WHAT THIS TASK INVOLVES
Using the material below, return exactly the lines between the one holding "24 ∧ 0 <= d <= 3 ∧" and the one holding "assert (n = m", inclusive, and no others.

DATA UNDER STUDY
━━━━━━━━━━━━━━━━━━━━

(* ===== verification/CalendarDecision.v ===== *)
(** * The due decision of calendar schedules

    Validated rules always have a next occurrence; normalisation keeps the
    schedule; a slot fires at most once and only inside its window. *)

From stdpp Require Import base strings list numbers sorting.
From S2P Require Import Prelude PyStr Calendar CalendarFacts.

Section Decision.
Context `{Unicode}.

(** ** Validated rules recur *)

(** A weekday is met in any seven consecutive days. *)
Lemma weekday_met n d : 1 <= d <= 7 → ∃ k, 1 <= k <= 7 ∧ isoweekday (n + k) = d.
Proof.
  intros Hd. exists ((d - n - 1) mod 7 + 1).
  pose proof (Z.mod_pos_bound (d - n - 1) 7 ltac:(done)). split; [lia|].
  assert ((n + ((d - n - 1) mod 7 + 1)) mod 7 = d mod 7) as E.
  { pose proof (Z.div_mod (d - n - 1) 7 ltac:(done)).
    replace (n + ((d - n - 1) mod 7 + 1)) with (d + - ((d - n - 1) / 7) * 7) by lia.
    by rewrite Z.mod_add. }
  unfold isoweekday. rewrite E.
  destruct (decide (d = 7)) as [->|]; [done|].
  rewrite Z.mod_small by lia. by rewrite (proj2 (Z.eqb_neq d 0)) by lia.
Qed.

(** The first 31 ordinals of a year, in the 400-100-4-1 decomposition, are the
    days of January. *)
Lemma january a b c d e :
  0 <= b <= 3 → 0 <= c <= 24 → 0 <= d <= 3 → 0 <= e <= 30 →
  ∃ y, ord2ymd (1 + 146097 * a + 36524 * b + 1461 * c + 365 * d + e) = (y, 1, e + 1).
Proof.
  intros Hb Hc Hd He. unfold ord2ymd.
  set (n := 1 + _ + _ + _ + _ + _ - 1).
  assert (n / 146097 = a ∧ n mod 146097 = 36524 * b + 1461 * c + 365 * d + e) as [-> ->].
  { split; symmetry; [apply (Z.div_unique n _ a (36524 * b + 1461 * c + 365 * d + e))
                     |apply (Z.mod_unique n _ a)]; unfold n; lia. }
  set (n1 := 36524 * b + _ + _ + _).
  assert (n1 / 36524 = b ∧ n1 mod 36524 = 1461 * c + 365 * d + e) as [-> ->].
  { split; symmetry; [apply (Z.div_unique n1 _ b (1461 * c + 365 * d + e))
                     |apply (Z.mod_unique n1 _ b)]; unfold n1; lia. }
  set (n2 := 1461 * c + _ + _).
  assert (n2 / 1461 = c ∧ n2 mod 1461 = 365 * d + e) as [-> ->].
  { split; symmetry; [apply (Z.div_unique n2 _ c (365 * d + e))
                     |apply (Z.mod_unique n2 _ c)]; unfold n2; lia. }
  set (n3 := 365 * d + e).
  assert (n3 / 365 = d ∧ n3 mod 365 = e) as [-> ->].
  { split; symmetry; [apply (Z.div_unique n3 _ d e)|apply (Z.mod_unique n3 _ d)];
      unfold n3; lia. }
  rewrite (proj2 (Z.eqb_neq d 4)), (proj2 (Z.eqb_neq b 4)) by lia. cbn [orb].
  eexists. rewrite Z.shiftr_div_pow2 by done. change (2 ^ 5) with 32.
  destruct (decide (e <= 13)).
  - replace ((e + 50) / 32) with 1 by (apply (Z.div_unique _ _ _ (e + 18)); lia).
    change (_DAYS_BEFORE_MONTH 1 + Z_of_bool ((2 <? 1) && _)) with 0.
    rewrite (proj2 (Z.ltb_ge e 0)) by lia. by rewrite Z.sub_0_r.
  - replace ((e + 50) / 32) with 2 by (apply (Z.div_unique _ _ _ (e - 14)); lia).
    change (_DAYS_BEFORE_MONTH 2 + Z_of_bool ((2 <? 2) && _)) with 31.
    rewrite (proj2 (Z.ltb_lt e 31)) by lia.
    change (31 - (_DAYS_IN_MONTH (2 - 1) + Z_of_bool ((2 - 1 =? 2) && _))) with 0.
    by rewrite Z.sub_0_r.
Qed.

(** A year starts within the 366 days after any ordinal. *)
Lemma year_start n :
  ∃ a b c d, 0 <= b <= 3 ∧ 0 <= c <= 24 ∧ 0 <= d <= 3 ∧
    n < 1 + 146097 * a + 36524 * b + 1461 * c + 365 * d <= n + 366.
Proof.
  set (m := n - 1). set (a := m / 146097). set (r := m mod 146097).
  set (b := r / 36524). set (r1 := r mod 36524). set (c := r1 / 1461). set (r2 := r1 mod 1461).
  set (d := r2 / 365). set (e := r2 mod 365).
  pose proof (Z.div_mod m 146097 ltac:(done)) as E1.
  pose proof (Z.mod_pos_bound m 146097 ltac:(done)) as B1.
  pose proof (Z.div_mod r 36524 ltac:(done)) as E2.
  pose proof (Z.mod_pos_bound r 36524 ltac:(done)) as B2.
  pose proof (Z.div_mod r1 1461 ltac:(done)) as E3.
  pose proof (Z.mod_pos_bound r1 1461 ltac:(done)) as B3.
  pose proof (Z.div_mod r2 365 ltac:(done)) as E4.
  pose proof (Z.mod_pos_bound r2 365 ltac:(done)) as B4.
  fold a r in E1, B1. fold b r1 in E2, B2. fold c r2 in E3, B3. fold d e in E4, B4.
  assert (n = m + 1) by (unfold m; lia). clearbody m a r b r1 c r2 d e.
  assert (0 <= b <= 4) by lia. assert (0 <= c <= 24) by lia. assert (0 <= d <= 4) by lia.
  destruct (decide (b = 4)); [exists (a + 1), 0, 0, 0; lia|].
  destruct (decide (d <= 2 ∧ r1 < 36524 - 365)) as [[? ?]|].
  { destruct (decide (c = 24 ∧ d = 3)); exists a, b, c, (d + 1); lia. }
  destruct (decide (c <= 23)); [exists a, b, (c + 1), 0; lia|].
  destruct (decide (b <= 2)); [exists a, (b + 1), 0, 0; lia|].
  exists (a + 1), 0, 0, 0. lia.
Qed.

Lemma month_day_met n d :
  1 <= d <= 31 → ∃ k, 1 <= k <= 400 ∧ ∃ y, ord2ymd (n + k) = (y, 1, d).
Proof.
  intros Hd. destruct (year_start n) as (a & b & c & d4 & Hb & Hc & Hd4 & Hn).
  exists (1 + 146097 * a + 36524 * b + 1461 * c + 365 * d4 + (d - 1) - n). split; [lia|].
  destruct (january a b c d4 (d - 1) Hb Hc Hd4 ltac:(lia)) as [y Hy].
  exists y. rewrite Z.add_sub_assoc, Z.add_simpl_l, Hy. do 2 f_equal. lia.
Qed.

Lemma validated_days (bad : Z → bool) (value days : list Z) (e : RuleError) :
  (if bool_decide (sorted_set Z.ltb value = []) || existsb bad (sorted_set Z.ltb value)
   then Err e else Ok (sorted_set Z.ltb value)) = Ok days →
  (∃ d, d ∈ days) ∧ (∀ d, d ∈ days → bad d = false) ∧ ∀ d, d ∈ days ↔ d ∈ value.
Proof.
  case_test; [done|]. intros [= <-]. apply orb_false_iff in Heqb as [Hne Hall].
  split_and!.
  - apply bool_decide_eq_false in Hne. destruct (sorted_set _ _) as [|d l]; [done|].
    exists d. by left.
  - intros d Hd%list_elem_of_In. destruct (bad d) eqn:E; [|done].
    rewrite <-Hall. symmetry. apply existsb_exists. eauto.
  - intros d. apply elem_of_sorted_set. intros y _ _. rewrite !Z.ltb_ge. lia.
Qed.

Lemma normalize_clock_times_spec values ts :
  normalize_clock_times values = Ok ts →
  ts ≠ [] ∧ (∀ v, v ∈ ts ↔ ∃ raw t, raw ∈ values ∧ _parse_time raw = Some t ∧ v = isoformat t) ∧
  ∀ raw, raw ∈ values → is_Some (_parse_time raw).
Proof.
  unfold normalize_clock_times. intros (vs & Hvs%mapM_res_ok & Hts)%result_bind_ok.
  destruct vs as [|v0 vs0] eqn:Evs; [done|]. rewrite <-Evs in *. injection Hts as <-.
  split_and!.
  - rewrite sorted_set_nil. by subst.
  - intros v. rewrite elem_of_sorted_strings. split.
    + intros Hv. destruct (Forall2_elem_r _ _ _ _ Hvs Hv) as (raw & Hraw & Hn).
      apply normalize_clock_time_spec in Hn as (t & ? & ?). eauto.
    + intros (raw & t & Hraw & Ht & ->).
      destruct (Forall2_elem_l _ _ _ _ Hvs Hraw) as (v & Hv & Hn).
      apply normalize_clock_time_spec in Hn as (t' & Ht' & ->). by simplify_eq.
  - intros raw Hraw. destruct (Forall2_elem_l _ _ _ _ Hvs Hraw) as (v & Hv & Hn).
    apply normalize_clock_time_spec in Hn as (t & ? & _). eauto.
Qed.

(** A day of the rule comes within 400 days after any date. *)
Definition recurs (r : rule) : Prop :=
  ∀ n, ∃ k, 1 <= k <= 400 ∧ _days_for_date r (n + k) = true.

Lemma validated_recurs f ts wd md r :
  CalendarScheduleRule f ts wd md = Ok r → recurs r.
Proof.
  unfold CalendarScheduleRule. intros (ts' & _ & Hr)%result_bind_ok n.
  destruct f; cbn in Hr; [injection Hr as <-; by exists 1|..|done];
    apply result_bind_ok in Hr as (ds & Hds & [= <-]);
    apply validated_days in Hds as ((d & Hd) & Hrange & _);
    specialize (Hrange d Hd); apply orb_false_iff in Hrange as [?%Z.ltb_ge ?%Z.ltb_ge].
  - destruct (weekday_met n d) as (k & Hk & Hw); [lia|]. exists k. split; [lia|].
    unfold _days_for_date. cbn. rewrite Hw. by apply bool_decide_eq_true.
  - destruct (month_day_met n d) as (k & Hk & y & Hy); [lia|]. exists k. split; [lia|].
    unfold _days_for_date. cbn -[ord2ymd]. rewrite Hy. apply bool_decide_eq_true.
    apply list_elem_of_omap. exists d. split; [done|].
    rewrite (proj2 (Z.leb_le 1 d)), (proj2 (Z.leb_le d 31)) by lia.
    change (last_day_of y 1) with 31. cbn [andb]. f_equal. lia.
Qed.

━━━━━━━━━━━━━━━━━━━━

SOLUTION FOR THIS TASK
  ∃ a b c d, 0 <= b <= 3 ∧ 0 <= c <= 24 ∧ 0 <= d <= 3 ∧
    n < 1 + 146097 * a + 36524 * b + 1461 * c + 365 * d <= n + 366.
Proof.
  set (m := n - 1). set (a := m / 146097). set (r := m mod 146097).
  set (b := r / 36524). set (r1 := r mod 36524). set (c := r1 / 1461). set (r2 := r1 mod 1461).
  set (d := r2 / 365). set (e := r2 mod 365).
  pose proof (Z.div_mod m 146097 ltac:(done)) as E1.
  pose proof (Z.mod_pos_bound m 146097 ltac:(done)) as B1.
  pose proof (Z.div_mod r 36524 ltac:(done)) as E2.
  pose proof (Z.mod_pos_bound r 36524 ltac:(done)) as B2.
  pose proof (Z.div_mod r1 1461 ltac:(done)) as E3.
  pose proof (Z.mod_pos_bound r1 1461 ltac:(done)) as B3.
  pose proof (Z.div_mod r2 365 ltac:(done)) as E4.
  pose proof (Z.mod_pos_bound r2 365 ltac:(done)) as B4.
  fold a r in E1, B1. fold b r1 in E2, B2. fold c r2 in E3, B3. fold d e in E4, B4.
  assert (n = m + 1) by (unfold m; lia). clearbody m a r b r1 c r2 d e.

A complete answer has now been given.